'''

(* ===== verification/Reader.v ===== *)
(** The random-access reader of a vault file (internal/vault/reader.go).

    A reader's one-chunk cache and the shared [ChunkCache] are state of their own,
    threaded through each operation; [ReadAt] reports the bytes it filled in and an
    error, or [None] when its loop does not end within the fuel. *)
From S2P Require Export ChunkCache VaultOps.
Local Open Scope Z_scope.

Definition ErrEOF : err := ESentinel "io.EOF".
(** internal/vault/reader.go:22-22 [ErrChunksPending] *)
Definition ErrChunksPending : err := EWrap "one or more chunks are not present yet: " ErrNotExist.

(** internal/vault/reader.go:31-39 [OpenReaderAtOptions] *)
Record OpenReaderAtOptions : Type := mkReaderOptions { SkipPresenceCheck : bool }.

(** internal/vault/reader.go:49-67 [FileReader]; the vault and the cache pointer are
    arguments of the operations. *)
Record FileReader : Type := mkReader {
  rd_rec : FileRecord;
  rd_offsets : list Z;
  rd_size : Z;
  rd_modTime : option Z;
  rd_cachedIdx : Z;
  rd_cachedChunk : option bytes;
  rd_closed : bool
}.
Definition set_cachedChunk (f : FileReader) (ci : Z) (chunk : option bytes) : FileReader :=
  mkReader (rd_rec f) (rd_offsets f) (rd_size f) (rd_modTime f) ci chunk (rd_closed f).

(** internal/vault/reader.go:192-192 [Size] *)
Definition Reader_Size (f : FileReader) : Z := rd_size f.
(** internal/vault/reader.go:195-195 [ModTime] *)
Definition Reader_ModTime (f : FileReader) : option Z := rd_modTime f.
(** internal/vault/reader.go:203-203 [Generation] *)
Definition Reader_Generation (f : FileReader) : Z := fr_Generation (rd_rec f).
(** internal/vault/reader.go:206-213 [Close] *)
Definition Reader_Close (f : FileReader) : FileReader :=
  mkReader (rd_rec f) (rd_offsets f) (rd_size f) (rd_modTime f) (-1) None true.

(** internal/vault/reader.go:100-103 [OpenReaderAtWithOptions]: the prefix sums *)
Fixpoint prefix_sums (at_ : Z) (refs : list ChunkRef) : list Z :=
  at_ :: match refs with [] => [] | r :: refs => prefix_sums (wrap64 (at_ + ref_Size r)) refs end.

(** [sort.Search(n, p)]: binary search for the first index where [p] holds. *)
Fixpoint search_loop (fuel i j : nat) (p : nat → bool) : nat :=
  match fuel with
  | O => i
  | S f => if (i <? j)%nat then
             let h := ((i + j) / 2)%nat in
             if p h then search_loop f i h p else search_loop f (S h) j p
           else i
  end.
Definition sort_Search (n : nat) (p : nat → bool) : nat := search_loop n 0 n p.

(** internal/vault/reader.go:158-163 [chunkIndexFor] *)
Definition chunkIndexFor (f : FileReader) (pos : Z) : nat :=
  sort_Search (length (rd_offsets f) - 1) (fun i => pos <? default 0 (rd_offsets f !! S i)).

(** A reader with the shared cache it may have. *)
Abbreviation rstate := (FileReader * option ChunkCache)%type.

Section reader.
Context `{GoUnicode} `{AEAD} `{Env} `{JM : JSON ManifestRecord} `{JX : JSON Index} (v : Vault).

(** internal/vault/reader.go:76-120 [OpenReaderAtWithOptions] *)
Definition OpenReaderAtWithOptions (virtualPath : string) (opts : OpenReaderAtOptions) : M FileReader :=
  '(rec, ok) ← FileInfo v virtualPath;
  if negb ok then fail (EWrap "virtual path %q not found: " ErrNotExist)
  else
    _ ← (if SkipPresenceCheck opts then mret tt
         else mfold (fun _ ref =>
           r ← try (os_Stat (chunkPath v (ref_ID ref)));
           match r with
           | Ok _ => mret tt
           | Err e => if not_exist e then fail ErrChunksPending else fail e
           end) tt (fr_Chunks rec));
    let offsets := prefix_sums 0 (fr_Chunks rec) in
    let mt := if String.eqb (fr_ModTime rec) "" then None else parse_rfc3339 (fr_ModTime rec) in
    mret (mkReader rec offsets (List.last offsets 0) mt (-1) None false).

(** internal/vault/reader.go:72-74 [OpenReaderAt] *)
Definition OpenReaderAt (virtualPath : string) : M FileReader :=
  OpenReaderAtWithOptions virtualPath (mkReaderOptions false).

(** internal/vault/reader.go:167-189 [chunkAtLocked]; the state it leaves and the
    chunk or the error.  [None] for an index past the chunks, which is a panic. *)
Definition chunkAtLocked (st : rstate) (ci : nat) : M (rstate * result bytes) :=
  let '(f, c) := st in
  match (if rd_cachedIdx f =? Z.of_nat ci then rd_cachedChunk f else None) with
  | Some chunk => mret (st, Ok chunk)
  | None =>
      match fr_Chunks (rd_rec f) !! ci with
      | None => fail go_panic
      | Some ref =>
          match cache_Get c (ref_ID ref) with
          | (Some pt, c) => mret ((set_cachedChunk f (Z.of_nat ci) (Some pt), c), Ok pt)
          | (None, c) =>
              r ← try (loadChunk v ref);
              match r with
              | Err e => mret ((f, c), Err e)
              | Ok pt => mret ((set_cachedChunk f (Z.of_nat ci) (Some pt), cache_Put c (ref_ID ref) pt), Ok pt)
              end
          end
      end
  end.

(** internal/vault/reader.go:137-153 [ReadAt]: the loop; [want] bytes are still to be
    filled in, [out] are the ones that are. *)
Fixpoint readAt_loop (fuel : nat) (st : rstate) (out : bytes) (want : nat) (pos : Z)
    : M (option (rstate * bytes * option err)) :=
  match fuel with
  | O => mret None
  | S fu =>
      if (0 <? want)%nat && (pos <? rd_size st.1) then
        let ci := chunkIndexFor st.1 pos in
        '(st, r) ← chunkAtLocked st ci;
        match r with
        | Err e => mret (Some (st, out, Some e))
        | Ok chunk =>
            match rd_offsets st.1 !! ci with
            | None => fail go_panic
            | Some o =>
                let within := wrap64 (pos - o) in
                if (within <? 0) || (Z.of_nat (length chunk) <? within) then fail go_panic
                else
                  let got := take want (drop (Z.to_nat within) chunk) in
                  readAt_loop fu st (out ++ got) (want - length got) (wrap64 (pos + Z.of_nat (length got)))
            end
        end
      else mret (Some (st, out, if (0 <? want)%nat then Some ErrEOF else None))
  end.

(** internal/vault/reader.go:125-154 [ReadAt]; [len] is [len(p)]. *)
Definition ReadAt_fuel (fuel : nat) (st : rstate) (len : nat) (off : Z) : M (option (rstate * bytes * option err)) :=
  if rd_closed st.1 then mret (Some (st, [], Some (ENew "vault: ReadAt on closed FileReader")))
  else if off <? 0 then mret (Some (st, [], Some (ENew "vault: ReadAt: negative offset")))
  else if rd_size st.1 <=? off then mret (Some (st, [], Some ErrEOF))
  else readAt_loop fuel st [] len off.
(** internal/vault/reader.go:125-154 [ReadAt]: one round per byte is enough
    ([ReadAt_slice]). *)
Definition ReadAt (st : rstate) (len : nat) (off : Z) : M (option (rstate * bytes * option err)) :=
  ReadAt_fuel (S len) st len off.

(** internal/vault/reader.go:239-252 [VerifyChunkPresence]: the loop from [ci], [n]
    chunks to go *)
Fixpoint verify_from (n ci : nat) (st : rstate) : M (rstate * option err) :=
  match n with
  | O => mret (st, None)
  | S n =>
      match fr_Chunks (rd_rec st.1) !! ci with
      | None => fail go_panic
      | Some ref =>
          match cache_Get st.2 (ref_ID ref) with
          | (Some _, c) => verify_from n (S ci) (st.1, c)
          | (None, c) =>
              r ← try (os_Stat (chunkPath v (ref_ID ref)));
              match r with
              | Ok _ => verify_from n (S ci) (st.1, c)
              | Err e => mret ((st.1, c), Some (if not_exist e then ErrChunksPending else e))
              end
          end
      end
  end.

(** internal/vault/reader.go:226-254 [VerifyChunkPresence] *)
Definition VerifyChunkPresence (st : rstate) (off length_ : Z) : M (rstate * option err) :=
  let off := if off <? 0 then 0 else off in
  if (length_ <=? 0) || (rd_size st.1 <=? off) then mret (st, None)
  else
    let end_ := wrap64 (off + length_) in
    let end_ := if rd_size st.1 <? end_ then rd_size st.1 else end_ in
    let lo := chunkIndexFor st.1 off in
    let hi := chunkIndexFor st.1 (wrap64 (end_ - 1)) in
    verify_from (S hi - lo) lo st.

(** [io.Copy(w, io.NewSectionReader(fr, off, length))]: reads of up to 32 KiB until
    the section or the file ends; [None] when the fuel is used up. *)
Definition copy_buffer : Z := 32768.
Definition section_limit (off n : Z) : Z := if off <=? int64_max - n then wrap64 (off + n) else int64_max.
Fixpoint copy_section (fuel : nat) (st : rstate) (w : bytes) (off limit : Z) : M (option (bytes * option err)) :=
  match fuel with
  | O => mret None
  | S f =>
      if limit <=? off then mret (Some (w, None))
      else
        r ← ReadAt st (Z.to_nat (Z.min copy_buffer (limit - off))) off;
        match r with
        | None => mret None
        | Some (st, got, e) =>
            let w := w ++ got in
            match e with
            | None => copy_section f st w (wrap64 (off + Z.of_nat (length got))) limit
            | Some e => mret (Some (w, if bool_decide (e = ErrEOF) then None else Some e))
            end
        end
  end.

(** internal/vault/reader.go:256-273 [ReadRange]; what reached the writer, and the
    error.  Each round but the last copies a full buffer. *)
Definition ReadRange (virtualPath : string) (off length_ : Z) : M (option (bytes * option err)) :=
  fr ← OpenReaderAt virtualPath;
  let len := if length_ <? 0 then let n := wrap64 (Reader_Size fr - off) in if n <? 0 then 0 else n else length_ in
  copy_section (S (S (Z.to_nat (Reader_Size fr / copy_buffer)))) (fr, None) [] off (section_limit off len).
End reader.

'''

# Directions
Search the listing for the word "filled", and copy every line in which it is found.

# Output of the task
    threaded through each operation; [ReadAt] reports the bytes it filled in and an
    filled in, [out] are the ones that are. *)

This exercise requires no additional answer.